Other areas of commercial insurance moderated somewhat in the second-quarter, but Richard Kerr, CEO of MarketScout explained, “We monitor trends. This quarter there was a slight trend towards rate moderation, but this could be an aberration. Let’s see how the rest of the year plays out before we make any predictions about market rates moderating.”

Highlighting the continued challenges faced by property owners in peak catastrophe zones, Kerr added, “We are now entering hurricane season and this fall we will be in wildfire season. Property rates continue to rise and could get even higher.”

As we noted earlier today, the wildfire season is already off to a damaging start, even before the accepted peak of that season begins.

The hurricane season remains forecast to be active again, with the sixth named tropical storm Fred forming late yesterday and now heading towards Florida.

On the personal lines, so residential or homeowners property insurance side of the market, rate increases did taper off a little in Q2 2021, even for the higher value properties.

However, we understand that catastrophe exposed primary property lines in general have held up much better in Q2 and there is an expectation this will continue, as insurers push further for rate adequacy.

In peak catastrophe zones like Florida, insurers have not been able to push through the rate increases they have wanted due to regulation, so the increases are likely to persist as a result.

Further catastrophe activity will only accelerate these trends, for the property that is most exposed to peak perils and secondary perils of rising importance to the insurance industry.
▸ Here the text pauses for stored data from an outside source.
(** The readable name of a step code is missing exactly for a missing or
    empty code; otherwise it is a text that holds no underscore, and for
    a code of ASCII text it is an ASCII text in title case: title-casing
    it again changes nothing. *)
Theorem clean_step_name_format (val : cell) :
  (clean_step_name val = NaN ↔ val = NaN ∨ val = Str "")
  ∧ (∀ s, clean_step_name val = Str s →
       all_chars (fun c => negb (Ascii.eqb c "_")) s = true
       ∧ (Py.isascii (str val) = true →
          Py.isascii s = true ∧ Py.title s = s)).
Proof.
  split.
  - unfold clean_step_name. destruct val as [|s|n|t]; cbn [isna orb].
    + split; [by left|done].
    + case_bool_decide as E.
      * split; [intros _; right; congruence|done].
      * split; [done|]. intros [?|?]; done.
    + rewrite bool_decide_eq_false_2 by done. split; [done|]. intros [?|?]; done.
    + rewrite bool_decide_eq_false_2 by done. split; [done|]. intros [?|?]; done.
  - intros s. unfold clean_step_name. destruct (isna val || _); [done|].
    cbv zeta. intros [= <-]. rewrite replace_underscores. split.
    + unfold Py.title. rewrite title_from_no_underscore.
      apply underscores_to_spaces_clean.
    + intros Ha. apply step_name_ascii in Ha. split.
      * unfold Py.title. by rewrite title_from_ascii.
      * by apply title_from_idem.
Qed.

Lemma lstrip_keeps_all (p : ascii → bool) (s : string) :
  (∀ c, Py.is_space c = true → p c = true) →
  all_chars p (Py.lstrip s) = all_chars p s.
Proof.
  intros H. induction s as [|c t IH]; simpl; [done|].
  destruct (Py.is_space c) eqn:E; [|done]. by rewrite IH, (H c E).
Qed.

Lemma rstrip_keeps_all (p : ascii → bool) (s : string) :
  (∀ c, Py.is_space c = true → p c = true) →
  all_chars p (Py.rstrip s) = all_chars p s.
Proof.
  intros H. induction s as [|c t IH]; simpl; [done|].
  destruct (Py.is_space c) eqn:E; simpl.
  - destruct (String.eqb_spec (Py.rstrip t) "") as [Ht|Ht].
    + rewrite <- IH, Ht. simpl. by rewrite (H c E).
    + simpl. by rewrite IH.
  - by rewrite IH.
Qed.

Lemma strip_keeps_all (p : ascii → bool) (s : string) :
  (∀ c, Py.is_space c = true → p c = true) →
  all_chars p (Py.strip s) = all_chars p s.
Proof.
  intros H. unfold Py.strip. by rewrite rstrip_keeps_all, lstrip_keeps_all.
Qed.

(** The step flags compare the code as it is written, the readable name
    and the version do not: a code with an upper-case letter sets none of
    the nine flags, while its name and version are those of the code in
    lower case. *)
Theorem step_flags_are_case_sensitive (s : string) :
  (all_chars (fun c => negb (Py.is_upper c)) s = false →
   ∀ cfg, cfg ∈ step_config → check_step (Str s) cfg.2 = 0)
  ∧ clean_step_name (Str s) = clean_step_name (Str (Py.lower s))
  ∧ extract_version (Str s) = extract_version (Str (Py.lower s)).
Proof.
  split; [|split].
  - intros Hup cfg Hcfg. unfold check_step. cbn [isna str].
    case_bool_decide as H; [exfalso|done].
    rewrite <- (strip_keeps_all _ s space_not_upper) in Hup.
    unfold step_config in Hcfg. rewrite !elem_of_cons, elem_of_nil in Hcfg.
    destruct Hcfg as [->|[->|[->|[->|[->|[->|[->|[->|[->|[]]]]]]]]]];
      cbn [snd] in H; rewrite !elem_of_cons, elem_of_nil in H;
      destruct H as [H|H]; try destruct H as [H|H]; try done;
      rewrite H in Hup; by vm_compute in Hup.
  - unfold clean_step_name. cbn [isna orb str]. rewrite lower_idem.
    destruct s as [|c t]; [done|].
    by rewrite !bool_decide_eq_false_2 by done.
  - unfold extract_version. cbn [isna orb str]. rewrite lower_idem.
    destruct s as [|c t]; [done|].
    by rewrite !bool_decide_eq_false_2 by done.
Qed.

End Pandas.

(** ** The properties on the samples *)

Example cutoff_is_first_of_june :
  BLACKLIST_START_DATE = 1717200000 * 1000000000.
Proof. reflexivity. Qed.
“Personal lines buyers are being assessed a second quarter rate increase of 4.75 percent as compared to 5.6 percent in the first quarter of 2021,” explained Richard Kerr. Who went on to warn, “However, we are just entering the hurricane and wildfire seasons over the next five or six months so rates could change quickly. An increasing number of homeowners are using non-admitted insurers. When non-admitted insurers are hit with significant losses, they can adjust rates very quickly.”

Conditions in the primary insurance market remain a key driver for reinsurance pricing, with insurers seeking to achieve rate adequacy, while also paring back their books in some catastrophe zones.
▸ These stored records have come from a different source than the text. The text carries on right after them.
Lemma decryptLuks2VolumeKey_spec f idx ks afKey w r w' :
  decryptLuks2VolumeKey f idx ks afKey w = (r, w') ->
  fpos w' = fpos w /\ not_sentinel r /\
  match r with
  | Ret key =>
      key = S (List.length (heap w)) /\
      exists n striped merged,
        heap w' = heap w ++ [repeat x00 n; merged] /\
        afMerge striped (Go.to_int64 (ks_KeySize ks))
          (Go.to_int64 (af_Stripes (ks_Af ks))) = inr merged
  | _ => heap w' = heap w \/ exists n, heap w' = heap w ++ [repeat x00 n]
  end.
Proof.
  unfold decryptLuks2VolumeKey, not_sentinel. intros H.
  cbv zeta in H.
  destruct (Go.ParseInt (area_Size (ks_Area ks))) as [areaSize|];
    [|inversion H; subst; repeat split; auto; discriminate].
  destruct (_ >? _); [inversion H; subst; repeat split; auto; discriminate|].
  destruct (negb _); [inversion H; subst; repeat split; auto; discriminate|].
  bind_inv H.
  2:{ apply make_bytes_spec in H as (_ & _ & []). }
  2:{ apply make_bytes_spec in H as (Hf & _ & (-> & _)).
      repeat split; auto; discriminate. }
  apply make_bytes_spec in H0 as (Hf0 & Ht0 & (-> & _ & Hh0)).
  apply defer_inv in H as (w2 & H & ->).
  set (kd := List.length (heap w)) in *.
  set (ksz := Go.to_uint64 (area_KeySize (ks_Area ks) * stripesNum)) in *.
  assert (Hbuf : Go.len (buffer w0 kd) = ksz).
  { unfold kd. rewrite (buffer_fresh w w0 _ Hh0). unfold Go.len.
    rewrite repeat_length. pose proof (to_uint64_range (area_KeySize (ks_Area ks) * stripesNum)).
    fold ksz in H0. lia. }
  assert (Hrange : 0 <= ksz < 2 ^ 64) by apply to_uint64_range.
  assert (Hexit : forall (r0 : outcome slice) wf,
             rewrites kd w0 wf -> fpos wf = fpos w0 ->
             (forall key, r0 <> Ret key) -> r0 <> Err ErrPassphraseDoesNotMatch ->
             fpos (clearSlice kd wf) = fpos w /\
             r0 <> Err ErrPassphraseDoesNotMatch /\
             match r0 with
             | Ret key => False
             | _ => heap (clearSlice kd wf) = heap w \/
                    exists n, heap (clearSlice kd wf) = heap w ++ [repeat x00 n]
             end).
  { intros r0 wf Hr Hf Hnr Hns. split; [simpl; congruence|]. split; [exact Hns|].
    destruct (rewrites_fresh _ _ _ _ Hh0 Hr) as (b & Hb).
    destruct r0 as [key|e|p]; [now apply (Hnr key)| |];
      right; exists (List.length b);
      unfold kd; erewrite clearSlice_heap; try reflexivity; exact Hb. }
  destruct (Go.ParseInt (area_Offset (ks_Area ks))) as [off|].
  2:{ inversion H; subst r w2.
      apply (Hexit (Err _) w0); auto using rewrites_refl; discriminate. }
  destruct (negb (Z.rem off storageSectorSize =? 0)).
  { inversion H; subst r w2.
    apply (Hexit (Err _) w0); auto using rewrites_refl; discriminate. }
  bind_inv H.
  2:{ apply f_ReadAt_spec in H as (Hf1 & _ & Hr1 & [Hres|(e' & Hres)] & _);
        [discriminate|].
      inversion Hres; subst e.
      apply (Hexit (Err _) w2); auto; discriminate. }
  2:{ apply f_ReadAt_spec in H as (Hf1 & _ & Hr1 & [Hres|(e' & Hres)] & _);
        discriminate. }
  apply f_ReadAt_spec in H0 as (Hf1 & _ & Hr1 & _).
  bind_inv H.
  2:{ apply buildLuks2AfCipher_spec in H as (-> & Hns & _).
      apply (Hexit (Err _) w1); auto; try discriminate.
      intros Heq. apply Hns. inversion Heq. reflexivity. }
  2:{ apply buildLuks2AfCipher_spec in H as (-> & _ & Hnp).
      now destruct (Hnp p). }
  apply buildLuks2AfCipher_spec in H0 as (-> & _ & _).
  assert (Hlen : (0 + Z.of_nat (Z.to_nat (Go.to_int64 (ksz / storageSectorSize))))
                 * storageSectorSize <= Go.len (buffer w1 kd)).
  { unfold Go.len. rewrite (buffer_length_rewrites _ _ _ Hr1).
    unfold Go.len in Hbuf. rewrite Hbuf.
    unfold Go.to_int64, storageSectorSize.
    assert (0 <= ksz / 512 < 2 ^ 55).
    { split; [apply Z.div_pos; lia|apply Z.div_lt_upper_bound; lia]. }
    rewrite Z.mod_small by lia.
    pose proof (Z.mul_div_le ksz 512). lia. }
  bind_inv H.
  2:{ apply decrypt_loop_spec in H as (Hret & _); [discriminate|lia|exact Hlen]. }
  2:{ apply decrypt_loop_spec in H as (Hret & _); [discriminate|lia|exact Hlen]. }
  apply decrypt_loop_spec in H0 as (_ & Hf2 & _ & Hr2); [|lia|exact Hlen].
  pose proof (rewrites_trans _ _ _ _ Hr1 Hr2) as Hr.
  assert (Hf : fpos w3 = fpos w0) by congruence.
  destruct (negb (af_Stripes (ks_Af ks) =? stripesNum)).
  { inversion H; subst r w2.
    apply (Hexit (Err _) w3); auto; discriminate. }
  destruct (af_Hash (ks_Af ks) =? "sha256")%string.
  2:{ inversion H; subst r w2.
      apply (Hexit (Err _) w3); auto; discriminate. }
  unfold bind, load in H.
  destruct (afMerge _ _ _) as [[fmt args]|merged] eqn:Em.
  { inversion H; subst r w2.
    apply (Hexit (Err _) w3); auto; discriminate. }
  apply alloc_spec in H as (-> & Hh & Hf3 & _).
  split; [simpl; congruence|]. split; [discriminate|].
  destruct (rewrites_fresh _ _ _ _ Hh0 Hr) as (b & Hb).
  split; [rewrite Hb, length_app; simpl; unfold kd; lia|].
  exists (List.length b), (buffer w3 kd), merged. split; [|exact Em].
  unfold kd. erewrite clearSlice_heap; [reflexivity|].
  rewrite Hh, Hb, <- app_assoc. reflexivity.
Qed.

End Decrypt.

(** ** The checks on the keyslot area *)

Section Area.

Context {L : Library}.




End Area.

Section Unlock.

Context {L : Library}.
As a result, catastrophe and climate risk exposed areas of the US are seeing some of the steepest and most consistent increases, with the reinsurance market following-suit.

Alongside other factors stimulating pricing in primary and reinsurance lines, the continued momentum in primary property pricing should help to keep reinsurance firm, at least for the coming few quarters.

Recent catastrophe activity in Europe may also become a similar driver, as re/insurers absorb the implications of rising rainfall, storm and flood related losses across the region.

The risk appetite of larger players and new capital providers could serve to slow or halt this rate momentum in its tracks. But with the increasing focus on climate risk and ensuring you are adequately compensated for taking on climate exposed risks, it seems the trajectory of catastrophe exposed property rates may not change dramatically for the foreseeable future.